The great black writer James Baldwin wrote in The Fire Next Time, ‘There is no music like that music, no drama like that drama of the saints rejoicing, the sinners moaning, the tambourines racing and all those voices coming together and crying holy unto the lord… I have never seen anything to equal the fire and excitement that sometimes and without warning fill a church.’ The church and gospel music was the world of the young Sam Cooke. It is a world Peter Guralnick writes about expertly in his new book, Dream Boogie: The Triumph Of Sam Cooke.
Chicago, the city Cooke grew up in in the 1940s, had nearly 1,000 black churches and was the hub of a new gospel movement which produced the likes of the queen of gospel, Mahalia Jackson, The Ward Singers and The Soul Stirrers. Church ministers used the gospel quartets to draw in the crowds and whip their congregations into a frenzy of religious fervour.
Even from a young age Cooke’s family recognised that he had the voice of an angel. His big break came when he joined The Soul Stirrers. The image of the group was clean and dignified, something older people could be proud of and young people could look up to. That was true, but there was also another side – their music was not just a religious experience. It also tapped into the sexual energy of the teenagers drawn to their performances.
By the mid-1950s a new kind of music emerged that incorporated the blues and gospel – rhythm and blues. This was a secular music shunned by the black churches and labelled ‘devil’s music’. The widespread growth of radio, increased teenage buying power, and the gradual changing social and racial mores were affecting record buying habits.
For Cooke, the call of the ‘devil’s music’ grew stronger and stronger.

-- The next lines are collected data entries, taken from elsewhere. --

(** C3: the rows of the report collapse each maximal run of days without
    entry into exactly one Gap row.  The Gap rows are the maximal runs (each
    run is a row, each Gap row is a run with its day count) and no row occurs
    twice; a Gap row that ends before [endDate] ends the day before an active
    day [d] and is followed at once by the Active row of [d], a Gap row that
    ends on [endDate] is the last row; a range without any entry gives the
    single Gap row of the whole range, a range with an entry for every day
    gives no Gap row. *)
Theorem gaps_are_maximal_runs (dailyStats : gmap string DailyStats)
    (startStr endStr : string) (startDate endDate : Time) (fuel : nat) :
  parseDate startStr = Ok startDate ->
  parseDate endStr = Ok endDate ->
  Before endDate startDate = false ->
  (enough startDate endDate <= fuel)%nat ->
  let s := dayNum startDate in
  let e := dayNum endDate in
  exists rows,
    report fuel dailyStats startDate endDate = Some rows
    /\ (forall a b,
          maximal_run dailyStats s e a b ->
          exists i : nat, rows !! i = Some (GapRow (day a) (day b) (b - a + 1)))
    /\ (forall (i : nat) x y n,
          rows !! i = Some (GapRow x y n) ->
          exists a b, x = day a /\ y = day b /\ n = b - a + 1
                      /\ maximal_run dailyStats s e a b)
    /\ (forall (i j : nat) r,
          rows !! i = Some r -> rows !! j = Some r -> i = j)
    /\ (forall (i : nat) x y n,
          rows !! i = Some (GapRow x y n) ->
          (dayNum y < e ->
           active dailyStats (dayNum y + 1)
           /\ exists f ad de t,
                rows !! S i = Some (ActiveRow (day (dayNum y + 1)) f ad de t))
          /\ (dayNum y = e -> rows !! S i = None))
    /\ ((forall k, s <= k <= e -> inactive dailyStats k) ->
        rows = [GapRow startDate endDate (e - s + 1)])
    /\ ((forall k, s <= k <= e -> active dailyStats k) ->
        forall r, In r rows -> is_gap r = false).
Proof.
  intros Hs He Hord Hfuel.
  destruct (report_of_dates dailyStats _ _ _ _ _ Hs He Hord Hfuel)
    as (s0 & e0 & rows & -> & -> & Hse & Hrep & Hcov & Hok).
  rewrite !dayNum_day. cbv zeta.
  exists rows.
  split; [exact Hrep|].
  split; [exact (ReportFacts.run_is_row dailyStats s0 e0 rows Hcov Hok)|].
  split; [exact (ReportFacts.row_is_run dailyStats s0 e0 rows Hok)|].
  split; [exact (ReportFacts.row_once s0 e0 rows Hcov)|].
  split.
  { intros i x y n Hi.
    destruct (ReportFacts.gap_then_active dailyStats s0 e0 rows Hcov Hok i x y n Hi)
      as (Hnext & Hlast).
    split; [|exact Hlast].
    intros Hlt. destruct (Hnext Hlt) as (f & ad & de & t & Hrow).
    split; [|eauto].
    pose proof (ReportFacts.row_ok_at dailyStats s0 e0 rows Hok _ _ Hrow) as Hact.
    destruct Hact as (k & stats & Hk & _ & Hlook & _).
    apply ReportFacts.day_inj in Hk. subst k.
    unfold active. rewrite Hlook. eauto. }
  split.
  - exact (ReportFacts.no_entry_one_gap dailyStats s0 e0 rows Hcov Hok Hse).
  - intros Hall r. exact (ReportFacts.all_entries_no_gap dailyStats s0 e0 rows Hok r Hall).
Qed.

The owner of the Harlem Apollo is said to have once told him, ‘If the rules are more important to you than the money, then stay there. If the money is more important then come this way’. And that’s exactly what he did. Like Nat King Cole, Aretha Franklin and Marvin Gaye, Sam made the transformation from gospel singer to pop star. In one interview Sam claimed that his goal was to be in the same league as Harry Belafonte, Dean Martin and Frank Sinatra. The goal was achieved with a string of stunning hits which included, ‘You Send Me’, ‘Chain Gang’ and ‘Wonderful World’, and a career organised on a businesslike basis.
Guralnick highlights one other important fact – Cooke’s phenomenal crossover appeal could not have taken place without the emergence of the civil rights movement. His book examines Cooke’s confrontations, his refusal to play to segregated audiences in New Orleans and his relationship with the boxer Muhammad Ali. One of the most interesting segments of the book is when the author writes about Sam’s creation of the civil rights masterpiece ‘A Change Is Gonna Come’.
A new book by Peter Guralnick is always something to be welcomed. His previous books, especially Sweet Soul Music and Last Train To Memphis: The Rise of Elvis Presley are path-breaking works. I’m afraid Dream Boogie is not on the same par – it is overlong and over-detailed. That said, one of the best successes of any musical biography is if it makes you go back and listen to the music afresh. On that count Sam Cooke’s records have not left my turntable for the last two weeks.